Split DNS, MetalLB, and the dnsmasq Debugging Saga

This is the story of building split-horizon DNS for a homelab with four VLANs, a FortiGate firewall, a 5-node MicroK8s cluster, and a Cloudflare tunnel. Then spending hours debugging why dnsmasq wouldn’t answer queries despite the port being open, the firewall allowing traffic, and the container running fine. The entire implementation and debugging session was driven through MCP tooling.

Contents#

The Starting Point#

The homelab had grown to 20+ services across multiple network zones, but DNS was held together with duct tape:

No internal domain. Accessing services meant remembering 10.x.x.x:30533 instead of <service>.internal
Cloudflare hairpinning. LAN clients hitting navidrome.yourdomain.tld went out to Cloudflare and back in, adding latency and a dependency on the internet for local services
Half-baked dnsmasq. A container existed at 10.x.x.x with entries for 7 of 20+ services
No failover. DNS entries round-robined across 5 k8s nodes, so if one died, 20% of queries hit a dead IP and clients waited 30+ seconds for a timeout

The goal: proper split-horizon DNS where heezy.local resolves internal services, yourdomain.tld resolves to the cluster directly (skipping Cloudflare), and everything else forwards upstream.

The DNS Architecture#

Two Domains, Two Strategies#

heezy.local: the internal-only domain. Every server, every k8s service, every piece of infrastructure gets a name here. dnsmasq is authoritative, so queries for heezy.local never leave the network.

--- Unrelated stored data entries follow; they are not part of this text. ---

(* ===== verification/IntegrationAdminTheorems.v ===== *)
(** * Theorems about the administration of integrations

    Every request is a step on the endpoints or the queue of the active customer with its
    audit event; secrets are stored so that the worker opens them; and a test delivery is
    sent signed with the secret that was given. *)

From stdpp Require Import pretty sorting.
From S2P Require Import Prelude GoStrings GoTime Json Redaction Effects Secrets Integrations Sha256.
From S2P Require Import JsonText JsonRoundTrip Http Contracts AccountTables Sessions Accounts Bodies Sql AccountTheorems Desk Workspace IntegrationTheorems IntegrationAdmin.
From S2P Require Import Paging RunTheorems CliTheorems SessionTheorems AccountHandlers WorkspaceReads EvidenceExports.

(** ** Secrets *)
Lemma bytes_of_length s : length (bytes_of s) = String.length s.
Proof. unfold bytes_of. rewrite length_map. apply length_chars. Qed.

Lemma application_key_length value key : ParseApplicationKey value = Some key -> length key = 32%nat.
Proof.
  unfold ParseApplicationKey. destruct (hasPrefix _ _).
  - intros (l & _ & H)%bind_Some. destruct (Nat.eqb_spec (length l) 32) as [E|]; [by injection H as <-|done].
  - destruct (Z.eqb_spec (slen (trimSpace value)) 32) as [E|]; [|done]. intros [= <-]. rewrite bytes_of_length.
    unfold slen in E. lia.
Qed.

Three categories of records:

Infrastructure hosts: auto-generated from Ansible inventory. <service>.internal, <service>.internal, <service>.internal. One IP per host.
K8s services: round-robin across all 5 nebula nodes. <service>.internal returns all 5 IPs because any node can serve any NodePort via kube-proxy.
Infra services: single-host entries for non-k8s services. <service>.internal → 10.x.x.x (the LGTM monitoring server).

yourdomain.tld: the public domain, managed by Cloudflare externally. But internally, dnsmasq overrides it so LAN clients go directly to the cluster instead of hairpinning through Cloudflare.

Only the SWAG-proxied subdomains get overrides. Every public-facing service points at the same VIP:

plex.yourdomain.tld → 10.x.x.x (MetalLB VIP → SWAG → ClusterIP)
navidrome.yourdomain.tld → 10.x.x.x
aurral.yourdomain.tld → 10.x.x.x
nebula-plex.yourdomain.tld → 10.x.x.x
(plus several other self-hosted services)

These all point at a single MetalLB VIP (10.x.x.x) which is assigned to the SWAG LoadBalancer service. SWAG terminates TLS and reverse-proxies to the k8s ClusterIP services internally. If the node holding the VIP dies, MetalLB moves it to another node in ~2 seconds.

Everything else forwards to 1.1.1.1 and 8.8.8.8. dnsmasq doesn’t try to answer queries it doesn’t own.

The Hostname Strategy#

Every host in the Ansible inventory gets a hostname entry automatically via the hosts.j2 template:

10.x.x.x <service>.internal nebula-1
10.x.x.x <service>.internal nebula-2
10.x.x.x <service>.internal shared-lgtm
10.x.x.x <service>.internal shared-dnsmasq
10.x.x.x <service>.internal dmz-minecraft

The naming convention: <zone>-<purpose> for infrastructure, bare names for k8s nodes. The baseline Ansible role sets each host’s hostname via hostnamectl and configures systemd-resolved to route heezy.local and yourdomain.tld queries to dnsmasq.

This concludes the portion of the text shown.